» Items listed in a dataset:
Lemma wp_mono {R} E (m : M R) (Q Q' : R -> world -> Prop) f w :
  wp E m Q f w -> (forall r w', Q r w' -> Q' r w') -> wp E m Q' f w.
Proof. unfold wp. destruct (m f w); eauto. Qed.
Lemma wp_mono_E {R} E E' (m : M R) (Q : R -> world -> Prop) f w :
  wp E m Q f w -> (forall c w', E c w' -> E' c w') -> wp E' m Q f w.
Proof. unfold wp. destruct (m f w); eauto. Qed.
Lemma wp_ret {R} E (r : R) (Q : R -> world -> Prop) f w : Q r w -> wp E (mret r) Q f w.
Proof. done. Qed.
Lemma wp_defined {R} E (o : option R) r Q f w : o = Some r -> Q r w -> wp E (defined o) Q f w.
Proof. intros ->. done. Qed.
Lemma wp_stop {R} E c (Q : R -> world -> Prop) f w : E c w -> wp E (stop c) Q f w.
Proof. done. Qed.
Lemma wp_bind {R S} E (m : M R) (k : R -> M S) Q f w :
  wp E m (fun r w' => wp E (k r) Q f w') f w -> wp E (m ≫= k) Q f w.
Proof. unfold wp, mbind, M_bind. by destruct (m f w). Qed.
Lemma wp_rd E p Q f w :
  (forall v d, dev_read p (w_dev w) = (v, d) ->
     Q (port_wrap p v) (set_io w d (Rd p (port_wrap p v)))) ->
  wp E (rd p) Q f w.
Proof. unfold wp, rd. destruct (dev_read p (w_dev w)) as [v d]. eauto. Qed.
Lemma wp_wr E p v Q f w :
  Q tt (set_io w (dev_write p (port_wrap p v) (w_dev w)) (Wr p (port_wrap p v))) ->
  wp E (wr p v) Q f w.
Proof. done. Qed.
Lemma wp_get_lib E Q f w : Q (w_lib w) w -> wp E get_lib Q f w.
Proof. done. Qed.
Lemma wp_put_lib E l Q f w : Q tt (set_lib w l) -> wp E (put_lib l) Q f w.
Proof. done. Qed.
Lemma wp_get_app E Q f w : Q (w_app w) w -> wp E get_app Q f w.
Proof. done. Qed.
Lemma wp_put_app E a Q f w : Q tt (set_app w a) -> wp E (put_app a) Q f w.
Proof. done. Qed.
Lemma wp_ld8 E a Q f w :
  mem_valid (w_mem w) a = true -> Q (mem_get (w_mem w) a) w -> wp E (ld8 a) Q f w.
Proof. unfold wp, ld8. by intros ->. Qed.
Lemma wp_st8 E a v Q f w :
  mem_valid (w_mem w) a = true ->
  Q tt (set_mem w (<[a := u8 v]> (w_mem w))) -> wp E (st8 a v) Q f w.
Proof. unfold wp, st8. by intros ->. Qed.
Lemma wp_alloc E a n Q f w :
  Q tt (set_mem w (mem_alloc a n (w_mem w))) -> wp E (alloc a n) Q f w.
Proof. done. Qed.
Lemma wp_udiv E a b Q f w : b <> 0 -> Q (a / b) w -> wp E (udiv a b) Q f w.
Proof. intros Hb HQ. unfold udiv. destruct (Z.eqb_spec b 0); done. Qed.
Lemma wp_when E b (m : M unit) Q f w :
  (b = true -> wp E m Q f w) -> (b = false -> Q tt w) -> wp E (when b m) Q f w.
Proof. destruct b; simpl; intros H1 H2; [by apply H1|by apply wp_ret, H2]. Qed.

» EXERCISE:
Please output each entry above exactly, leaving nothing out.

» SOLUTION:
Lemma wp_mono {R} E (m : M R) (Q Q' : R -> world -> Prop) f w :
  wp E m Q f w -> (forall r w', Q r w' -> Q' r w') -> wp E m Q' f w.
Proof. unfold wp. destruct (m f w); eauto. Qed.
Lemma wp_mono_E {R} E E' (m : M R) (Q : R -> world -> Prop) f w :
  wp E m Q f w -> (forall c w', E c w' -> E' c w') -> wp E' m Q f w.
Proof. unfold wp. destruct (m f w); eauto. Qed.
Lemma wp_ret {R} E (r : R) (Q : R -> world -> Prop) f w : Q r w -> wp E (mret r) Q f w.
Proof. done. Qed.
Lemma wp_defined {R} E (o : option R) r Q f w : o = Some r -> Q r w -> wp E (defined o) Q f w.
Proof. intros ->. done. Qed.
Lemma wp_stop {R} E c (Q : R -> world -> Prop) f w : E c w -> wp E (stop c) Q f w.
Proof. done. Qed.
Lemma wp_bind {R S} E (m : M R) (k : R -> M S) Q f w :
  wp E m (fun r w' => wp E (k r) Q f w') f w -> wp E (m ≫= k) Q f w.
Proof. unfold wp, mbind, M_bind. by destruct (m f w). Qed.
Lemma wp_rd E p Q f w :
  (forall v d, dev_read p (w_dev w) = (v, d) ->
     Q (port_wrap p v) (set_io w d (Rd p (port_wrap p v)))) ->
  wp E (rd p) Q f w.
Proof. unfold wp, rd. destruct (dev_read p (w_dev w)) as [v d]. eauto. Qed.
Lemma wp_wr E p v Q f w :
  Q tt (set_io w (dev_write p (port_wrap p v) (w_dev w)) (Wr p (port_wrap p v))) ->
  wp E (wr p v) Q f w.
Proof. done. Qed.
Lemma wp_get_lib E Q f w : Q (w_lib w) w -> wp E get_lib Q f w.
Proof. done. Qed.
Lemma wp_put_lib E l Q f w : Q tt (set_lib w l) -> wp E (put_lib l) Q f w.
Proof. done. Qed.
Lemma wp_get_app E Q f w : Q (w_app w) w -> wp E get_app Q f w.
Proof. done. Qed.
Lemma wp_put_app E a Q f w : Q tt (set_app w a) -> wp E (put_app a) Q f w.
Proof. done. Qed.
Lemma wp_ld8 E a Q f w :
  mem_valid (w_mem w) a = true -> Q (mem_get (w_mem w) a) w -> wp E (ld8 a) Q f w.
Proof. unfold wp, ld8. by intros ->. Qed.
Lemma wp_st8 E a v Q f w :
  mem_valid (w_mem w) a = true ->
  Q tt (set_mem w (<[a := u8 v]> (w_mem w))) -> wp E (st8 a v) Q f w.
Proof. unfold wp, st8. by intros ->. Qed.
Lemma wp_alloc E a n Q f w :
  Q tt (set_mem w (mem_alloc a n (w_mem w))) -> wp E (alloc a n) Q f w.
Proof. done. Qed.
Lemma wp_udiv E a b Q f w : b <> 0 -> Q (a / b) w -> wp E (udiv a b) Q f w.
Proof. intros Hb HQ. unfold udiv. destruct (Z.eqb_spec b 0); done. Qed.
Lemma wp_when E b (m : M unit) Q f w :
  (b = true -> wp E m Q f w) -> (b = false -> Q tt w) -> wp E (when b m) Q f w.
Proof. destruct b; simpl; intros H1 H2; [by apply H1|by apply wp_ret, H2]. Qed.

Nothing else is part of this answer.